Lolo soltou um uivo baixo e o grupo se dispersou; ela roçou novamente na perna de Zhou Zhiyuan e saiu correndo atrás dos demais.
— Foram caçar — murmurou Zhou Zhiyuan.
— Vocês também sentiram a boa vontade deles? Que sensação curiosa — perguntou Xie Dongcheng.
Os demais assentiram.
— Não expressaram apenas boa vontade, senti também... reconhecimento — ponderou Zhou Zhiyuan.
— Lolo é sua irmã, claro que trouxe os amigos para te conhecer — brincou Zhang Hongda.
Em pouco tempo, retornaram, cada um trazendo pequenas presas; Lolo colocou uma galinha selvagem diante de Zhang Hongda e, abanando o rabo, soltou um latido suave. Seus companheiros também depositaram presas diante de Zhang Hongyuan, oito cães (ou lobos?!) abanando o rabo em uníssono.

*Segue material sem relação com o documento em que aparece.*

(** * The nodes *)

(** A [computeRange] that returns without [setRange] gives [None]. *)
Definition is_Int32 (t : MIRType) : bool := bool_decide (t = MIRType_Int32).
Definition is_Int32_or_Double (t : MIRType) : bool := bool_decide (t = MIRType_Int32) || bool_decide (t = MIRType_Double).
Definition some_range (m : M NumberRange) : M (option NumberRange) := r ← m; mret (Some r).

Definition NewDoubleSingletonRange (d : Z) : M (option NumberRange) := if IsNaN d then mret None else some_range (setDoubleSingleton d).

(** The number of the constant, when its type has one, and its boolean. *)
Definition MConstant_computeRange (number : option Z) (boolean : option bool) : M (option NumberRange) :=
  match number, boolean with
  | Some d, _ => NewDoubleSingletonRange d
  | None, Some b => some_range (NewInt32Range (Z.b2z b) (Z.b2z b))
  | None, None => mret None
  end.

Definition MPhi_step (range : option NumberRange) (op : MDefinition) : M (option NumberRange) :=
  input ← Range_of op;
  match range with
  | Some range => some_range (unionWith range input)
  | None => mret (Some input)
  end.

(** The operands, and whether their block is unreachable. *)
Fixpoint MPhi_loop (operands : list (bool * MDefinition)) (range : option NumberRange) : M (option NumberRange) :=
  match operands with
  | [] => mret range
  | (unreachable, op) :: operands =>
      if unreachable : bool then MPhi_loop operands range
      else match def_range op with
           | None => mret None
           | Some _ => range ← MPhi_step range op; MPhi_loop operands range
           end
  end.

Definition MPhi_computeRange (type : MIRType) (operands : list (bool * MDefinition)) : M (option NumberRange) :=
  if negb (is_Int32_or_Double type) then mret None else MPhi_loop operands None.

Definition bit_computeRange (op : NumberRange -> NumberRange -> M NumberRange) (type : MIRType) (a b : MDefinition) : M (option NumberRange) :=
  if negb (is_Int32 type) then mret None
  else
    left ← Range_of a;
    right ← Range_of b;
    left ← wrapAroundToInt32 left;
    right ← wrapAroundToInt32 right;
    some_range (op left right).

Definition MBitAnd_computeRange := bit_computeRange range_and.
Definition MBitOr_computeRange := bit_computeRange range_or.
Definition MBitXor_computeRange := bit_computeRange range_xor.

Definition MBitNot_computeRange (type : MIRType) (a : MDefinition) : M (option NumberRange) :=
  moz_assert (is_Int32 type);;
  op ← Range_of a;
  op ← wrapAroundToInt32 op;
  some_range (range_not op).

Definition shift_computeRange (const_op : NumberRange -> Z -> M NumberRange) (op : NumberRange -> NumberRange -> M NumberRange) (type : MIRType) (a b : MDefinition) : M (option NumberRange) :=
  if negb (is_Int32 type) then mret None
  else
    left ← Range_of a;
    right ← Range_of b;
    left ← wrapAroundToInt32 left;
    match def_int32Constant b with
    | Some c => some_range (const_op left c)
    | None => right ← wrapAroundToShiftCount right; some_range (op left right)
    end.

Definition MLsh_computeRange := shift_computeRange range_lsh_constant range_lsh.
Definition MRsh_computeRange := shift_computeRange range_rsh_constant range_rsh.

Definition MUrsh_computeRange (type : MIRType) (a b : MDefinition) : M (option NumberRange) :=
  if negb (is_Int32 type) then mret None
  else
    left ← Range_of a;
    right ← Range_of b;
    left ← wrapAroundToInt32 left;
    right ← wrapAroundToShiftCount right;
    range ← match def_int32Constant b with Some c => range_ursh_constant left c | None => range_ursh left right end;
    l ← lower range;
    moz_assert (l >=? 0);;
    mret (Some range).

Definition MAbs_computeRange (type : MIRType) (implicitTruncate : bool) (a : MDefinition) : M (option NumberRange) :=
  if negb (is_Int32_or_Double type) then mret None
  else
    other ← Range_of a;
    next ← range_abs other;
    some_range (if implicitTruncate then wrapAroundToInt32 next else mret next).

— Poxa, Lolo, é assim que se pede ajuda? Ainda traz um grupo junto — disse Zhang Hongda, meio rindo, meio chorando.
Mesmo assim, ele rapidamente abriu e limpou as presas, tirando peles e ossos, espetando-as ao lado da fogueira; Lolo e seus companheiros sentaram em círculo, esperando, com expressão de expectativa.
— Nunca vi animais tão humanizados — comentou Xie Dongcheng.
— Dá para perceber, Lolo é como líder ou chefe deles — observou Liu Jianyu.
— Parece que conquistaram a posição em combate, uma batalha para decidir tudo — Zhou Zhiyuan assentiu.
— Zhou, você está cheio de seguidores agora — brincou Zhang Hongda.
— Ainda bem que trazem a própria comida, senão eu ia à falência e dormir na rua — riu Zhou Zhiyuan.
— Nem precisamos mais de vigília, com essa turma ninguém se aproxima — disse Chen Guohao.
— E ainda garantem a caça, tanta ajuda assim — completou Liu Jianyu.
À noite, os lobos se espalharam ao redor do acampamento, em pontos invisíveis; não se sabia onde estavam de guarda, apenas Lolo dormia despreocupada na entrada da barraca. A noite transcorreu tranquila.
Na manhã seguinte, continuaram rumo ao destino; os novos membros se dispersaram para explorar, e sempre que encontravam animais hostis, o grupo lupino surgia de todos os lados, despedaçando-os, com uma sincronia natural.
Lolo era a líder tática, rastreava silenciosamente as presas, esperando a chegada dos companheiros; quando reunidos, atacavam juntos, concentrando força independentemente do tamanho ou número dos alvos.
Com esse grupo de aliados ágeis e poderosos abrindo caminho, Zhou Zhiyuan e seus companheiros avançaram rapidamente até perto do objetivo: nas montanhas próximas ao sub-base de aviação, cinco homens e nove lobos alinhados, observando o outro lado.